INSTRUCTIONS FOR THE TASK -> Each line of the material below needs to be returned exactly as written.

INPUT DATA ->
(** The scheduler: a clock and the timers that have not fired yet, oldest
    first.  A timer fires no earlier than [timer_at]. *)
Record Scheduler := {
  nowMs : nat;
  nextId : nat;
  timers : list Timer
}.

Definition setTimeout (fn : Callback) (delayMs : nat) (s : Scheduler)
  : nat * Scheduler :=
  (nextId s,
   {| nowMs := nowMs s;
      nextId := S (nextId s);
      timers := timers s ++ [{| timer_id := nextId s;
                                timer_at := nowMs s + delayMs;
                                timer_fn := fn |}] |}).

Definition clearTimeout (id : nat) (s : Scheduler) : Scheduler :=
  {| nowMs := nowMs s;
     nextId := nextId s;
     timers := filter (fun t => negb (timer_id t =? id)) (timers s) |}.

(** The calls made on the logger. *)
Inductive LogEntry :=
| LogCheck (messageKey : jsstring) (valid : bool) (retryCount maxRetries : nat)
| LogMaxRetriesReached (messageKey : jsstring) (maxRetries : nat)
| LogRetryScheduled (messageKey : jsstring)
    (attempt maxRetries cooldownMs : nat)
| LogRegenClick (messageKey : jsstring) (attempt : nat)
| LogManualRegenerate
| LogGenerationStarted (chatId : jsstring) (targetIndex : nat)
| LogNoAssistantMessage (chatId : jsstring) (targetIndex settleDelayMs : nat)
| LogError (err : Exn).

(** Private fields of [AutoRetryController]. *)
Record Controller := {
  disposed : bool;
  isGenerating : bool;
  pendingTimerId : option nat;
  retryCount : nat;
  lastMessageKey : option jsstring;
  suppressedByManualRegen : bool;
  loggedMaxRetriesMessageKey : option jsstring;
  loggedCheckMessageKey : option jsstring;
  loggedCheckValid : option bool
}.

(** [generationSession] of the runtime. *)
Record GenerationSession := {
  gs_seq : nat;
  gs_chatId : option jsstring;
  gs_targetIndex : option nat;
  gs_isGenerating : bool;
  gs_settleTimerId : option nat
}.

(** [autoContinueGate] of the runtime. *)
Record Gate := {
  gate_chatId : option jsstring;
  gate_assistantIndex : option nat;
  gate_messageKey : option jsstring;
  gate_assistantValid : bool;
  gate_consumedForMessageKey : option jsstring
}.

(** Everything one runtime instance owns or shares with its collaborators.
    [logs] is what the logger has been told, oldest first;
    [regenerateCalls] holds the clock reading of every invocation of the
    regenerate action, oldest first. *)
Record World := {
  controller : Controller;
  generationSession : GenerationSession;
  autoContinueGate : Gate;
  scheduler : Scheduler;
  logs : list LogEntry;
  regenerateCalls : list nat
}.

(** The host's regenerate action: it may change the world (for instance by
    emitting notifications synchronously) and it may throw. *)
Definition Host := World -> World * option Exn.

Definition initialController : Controller :=
  {| disposed := false; isGenerating := false; pendingTimerId := None;
     retryCount := 0; lastMessageKey := None;
     suppressedByManualRegen := false;
     loggedMaxRetriesMessageKey := None;
     loggedCheckMessageKey := None; loggedCheckValid := None |}.

Definition initialSession : GenerationSession :=
  {| gs_seq := 0; gs_chatId := None; gs_targetIndex := None;
     gs_isGenerating := false; gs_settleTimerId := None |}.

Definition initialGate : Gate :=
  {| gate_chatId := None; gate_assistantIndex := None;
     gate_messageKey := None; gate_assistantValid := true;
     gate_consumedForMessageKey := None |}.

Definition initialScheduler : Scheduler :=
  {| nowMs := 0; nextId := 1; timers := [] |}.

Definition initialWorld : World :=
  {| controller := initialController;
     generationSession := initialSession;
     autoContinueGate := initialGate;
     scheduler := initialScheduler;
     logs := [];
     regenerateCalls := [] |}.

(** ** Field updates *)

Definition updController (f : Controller -> Controller) (w : World) : World :=
  {| controller := f (controller w);
     generationSession := generationSession w;
     autoContinueGate := autoContinueGate w;
     scheduler := scheduler w;
     logs := logs w;
     regenerateCalls := regenerateCalls w |}.

Definition updSession (f : GenerationSession -> GenerationSession) (w : World)
  : World :=
  {| controller := controller w;
     generationSession := f (generationSession w);
     autoContinueGate := autoContinueGate w;
     scheduler := scheduler w;
     logs := logs w;
     regenerateCalls := regenerateCalls w |}.

Definition updGate (f : Gate -> Gate) (w : World) : World :=
  {| controller := controller w;
     generationSession := generationSession w;
     autoContinueGate := f (autoContinueGate w);
     scheduler := scheduler w;
     logs := logs w;
     regenerateCalls := regenerateCalls w |}.

Definition updScheduler (f : Scheduler -> Scheduler) (w : World) : World :=
  {| controller := controller w;
     generationSession := generationSession w;
     autoContinueGate := autoContinueGate w;
     scheduler := f (scheduler w);
     logs := logs w;
     regenerateCalls := regenerateCalls w |}.

(** One call on the logger. *)
Definition log (e : LogEntry) (w : World) : World :=
  {| controller := controller w;
     generationSession := generationSession w;
     autoContinueGate := autoContinueGate w;
     scheduler := scheduler w;
     logs := logs w ++ [e];
     regenerateCalls := regenerateCalls w |}.

(** The regenerate action is entered at the current clock reading. *)
Definition noteRegenerateCall (w : World) : World :=
  {| controller := controller w;
     generationSession := generationSession w;
     autoContinueGate := autoContinueGate w;
     scheduler := scheduler w;
     logs := logs w;
     regenerateCalls := regenerateCalls w ++ [nowMs (scheduler w)] |}.

Definition setIsGenerating (b : bool) (c : Controller) : Controller :=
  {| disposed := disposed c; isGenerating := b;
     pendingTimerId := pendingTimerId c; retryCount := retryCount c;
     lastMessageKey := lastMessageKey c;
     suppressedByManualRegen := suppressedByManualRegen c;
     loggedMaxRetriesMessageKey := loggedMaxRetriesMessageKey c;
     loggedCheckMessageKey := loggedCheckMessageKey c;
     loggedCheckValid := loggedCheckValid c |}.

Definition setDisposed (b : bool) (c : Controller) : Controller :=
  {| disposed := b; isGenerating := isGenerating c;
     pendingTimerId := pendingTimerId c; retryCount := retryCount c;
     lastMessageKey := lastMessageKey c;
     suppressedByManualRegen := suppressedByManualRegen c;
     loggedMaxRetriesMessageKey := loggedMaxRetriesMessageKey c;
     loggedCheckMessageKey := loggedCheckMessageKey c;
     loggedCheckValid := loggedCheckValid c |}.

Definition setPendingTimerId (t : option nat) (c : Controller) : Controller :=
  {| disposed := disposed c; isGenerating := isGenerating c;
     pendingTimerId := t; retryCount := retryCount c;
     lastMessageKey := lastMessageKey c;
     suppressedByManualRegen := suppressedByManualRegen c;
     loggedMaxRetriesMessageKey := loggedMaxRetriesMessageKey c;
     loggedCheckMessageKey := loggedCheckMessageKey c;
     loggedCheckValid := loggedCheckValid c |}.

COMPLETED TASK ->
(** The scheduler: a clock and the timers that have not fired yet, oldest
    first.  A timer fires no earlier than [timer_at]. *)
Record Scheduler := {
  nowMs : nat;
  nextId : nat;
  timers : list Timer
}.

Definition setTimeout (fn : Callback) (delayMs : nat) (s : Scheduler)
  : nat * Scheduler :=
  (nextId s,
   {| nowMs := nowMs s;
      nextId := S (nextId s);
      timers := timers s ++ [{| timer_id := nextId s;
                                timer_at := nowMs s + delayMs;
                                timer_fn := fn |}] |}).

Definition clearTimeout (id : nat) (s : Scheduler) : Scheduler :=
  {| nowMs := nowMs s;
     nextId := nextId s;
     timers := filter (fun t => negb (timer_id t =? id)) (timers s) |}.

(** The calls made on the logger. *)
Inductive LogEntry :=
| LogCheck (messageKey : jsstring) (valid : bool) (retryCount maxRetries : nat)
| LogMaxRetriesReached (messageKey : jsstring) (maxRetries : nat)
| LogRetryScheduled (messageKey : jsstring)
    (attempt maxRetries cooldownMs : nat)
| LogRegenClick (messageKey : jsstring) (attempt : nat)
| LogManualRegenerate
| LogGenerationStarted (chatId : jsstring) (targetIndex : nat)
| LogNoAssistantMessage (chatId : jsstring) (targetIndex settleDelayMs : nat)
| LogError (err : Exn).

(** Private fields of [AutoRetryController]. *)
Record Controller := {
  disposed : bool;
  isGenerating : bool;
  pendingTimerId : option nat;
  retryCount : nat;
  lastMessageKey : option jsstring;
  suppressedByManualRegen : bool;
  loggedMaxRetriesMessageKey : option jsstring;
  loggedCheckMessageKey : option jsstring;
  loggedCheckValid : option bool
}.

(** [generationSession] of the runtime. *)
Record GenerationSession := {
  gs_seq : nat;
  gs_chatId : option jsstring;
  gs_targetIndex : option nat;
  gs_isGenerating : bool;
  gs_settleTimerId : option nat
}.

(** [autoContinueGate] of the runtime. *)
Record Gate := {
  gate_chatId : option jsstring;
  gate_assistantIndex : option nat;
  gate_messageKey : option jsstring;
  gate_assistantValid : bool;
  gate_consumedForMessageKey : option jsstring
}.

(** Everything one runtime instance owns or shares with its collaborators.
    [logs] is what the logger has been told, oldest first;
    [regenerateCalls] holds the clock reading of every invocation of the
    regenerate action, oldest first. *)
Record World := {
  controller : Controller;
  generationSession : GenerationSession;
  autoContinueGate : Gate;
  scheduler : Scheduler;
  logs : list LogEntry;
  regenerateCalls : list nat
}.

(** The host's regenerate action: it may change the world (for instance by
    emitting notifications synchronously) and it may throw. *)
Definition Host := World -> World * option Exn.

Definition initialController : Controller :=
  {| disposed := false; isGenerating := false; pendingTimerId := None;
     retryCount := 0; lastMessageKey := None;
     suppressedByManualRegen := false;
     loggedMaxRetriesMessageKey := None;
     loggedCheckMessageKey := None; loggedCheckValid := None |}.

Definition initialSession : GenerationSession :=
  {| gs_seq := 0; gs_chatId := None; gs_targetIndex := None;
     gs_isGenerating := false; gs_settleTimerId := None |}.

Definition initialGate : Gate :=
  {| gate_chatId := None; gate_assistantIndex := None;
     gate_messageKey := None; gate_assistantValid := true;
     gate_consumedForMessageKey := None |}.

Definition initialScheduler : Scheduler :=
  {| nowMs := 0; nextId := 1; timers := [] |}.

Definition initialWorld : World :=
  {| controller := initialController;
     generationSession := initialSession;
     autoContinueGate := initialGate;
     scheduler := initialScheduler;
     logs := [];
     regenerateCalls := [] |}.

(** ** Field updates *)

Definition updController (f : Controller -> Controller) (w : World) : World :=
  {| controller := f (controller w);
     generationSession := generationSession w;
     autoContinueGate := autoContinueGate w;
     scheduler := scheduler w;
     logs := logs w;
     regenerateCalls := regenerateCalls w |}.

Definition updSession (f : GenerationSession -> GenerationSession) (w : World)
  : World :=
  {| controller := controller w;
     generationSession := f (generationSession w);
     autoContinueGate := autoContinueGate w;
     scheduler := scheduler w;
     logs := logs w;
     regenerateCalls := regenerateCalls w |}.

Definition updGate (f : Gate -> Gate) (w : World) : World :=
  {| controller := controller w;
     generationSession := generationSession w;
     autoContinueGate := f (autoContinueGate w);
     scheduler := scheduler w;
     logs := logs w;
     regenerateCalls := regenerateCalls w |}.

Definition updScheduler (f : Scheduler -> Scheduler) (w : World) : World :=
  {| controller := controller w;
     generationSession := generationSession w;
     autoContinueGate := autoContinueGate w;
     scheduler := f (scheduler w);
     logs := logs w;
     regenerateCalls := regenerateCalls w |}.

(** One call on the logger. *)
Definition log (e : LogEntry) (w : World) : World :=
  {| controller := controller w;
     generationSession := generationSession w;
     autoContinueGate := autoContinueGate w;
     scheduler := scheduler w;
     logs := logs w ++ [e];
     regenerateCalls := regenerateCalls w |}.

(** The regenerate action is entered at the current clock reading. *)
Definition noteRegenerateCall (w : World) : World :=
  {| controller := controller w;
     generationSession := generationSession w;
     autoContinueGate := autoContinueGate w;
     scheduler := scheduler w;
     logs := logs w;
     regenerateCalls := regenerateCalls w ++ [nowMs (scheduler w)] |}.

Definition setIsGenerating (b : bool) (c : Controller) : Controller :=
  {| disposed := disposed c; isGenerating := b;
     pendingTimerId := pendingTimerId c; retryCount := retryCount c;
     lastMessageKey := lastMessageKey c;
     suppressedByManualRegen := suppressedByManualRegen c;
     loggedMaxRetriesMessageKey := loggedMaxRetriesMessageKey c;
     loggedCheckMessageKey := loggedCheckMessageKey c;
     loggedCheckValid := loggedCheckValid c |}.

Definition setDisposed (b : bool) (c : Controller) : Controller :=
  {| disposed := b; isGenerating := isGenerating c;
     pendingTimerId := pendingTimerId c; retryCount := retryCount c;
     lastMessageKey := lastMessageKey c;
     suppressedByManualRegen := suppressedByManualRegen c;
     loggedMaxRetriesMessageKey := loggedMaxRetriesMessageKey c;
     loggedCheckMessageKey := loggedCheckMessageKey c;
     loggedCheckValid := loggedCheckValid c |}.

Definition setPendingTimerId (t : option nat) (c : Controller) : Controller :=
  {| disposed := disposed c; isGenerating := isGenerating c;
     pendingTimerId := t; retryCount := retryCount c;
     lastMessageKey := lastMessageKey c;
     suppressedByManualRegen := suppressedByManualRegen c;
     loggedMaxRetriesMessageKey := loggedMaxRetriesMessageKey c;
     loggedCheckMessageKey := loggedCheckMessageKey c;
     loggedCheckValid := loggedCheckValid c |}.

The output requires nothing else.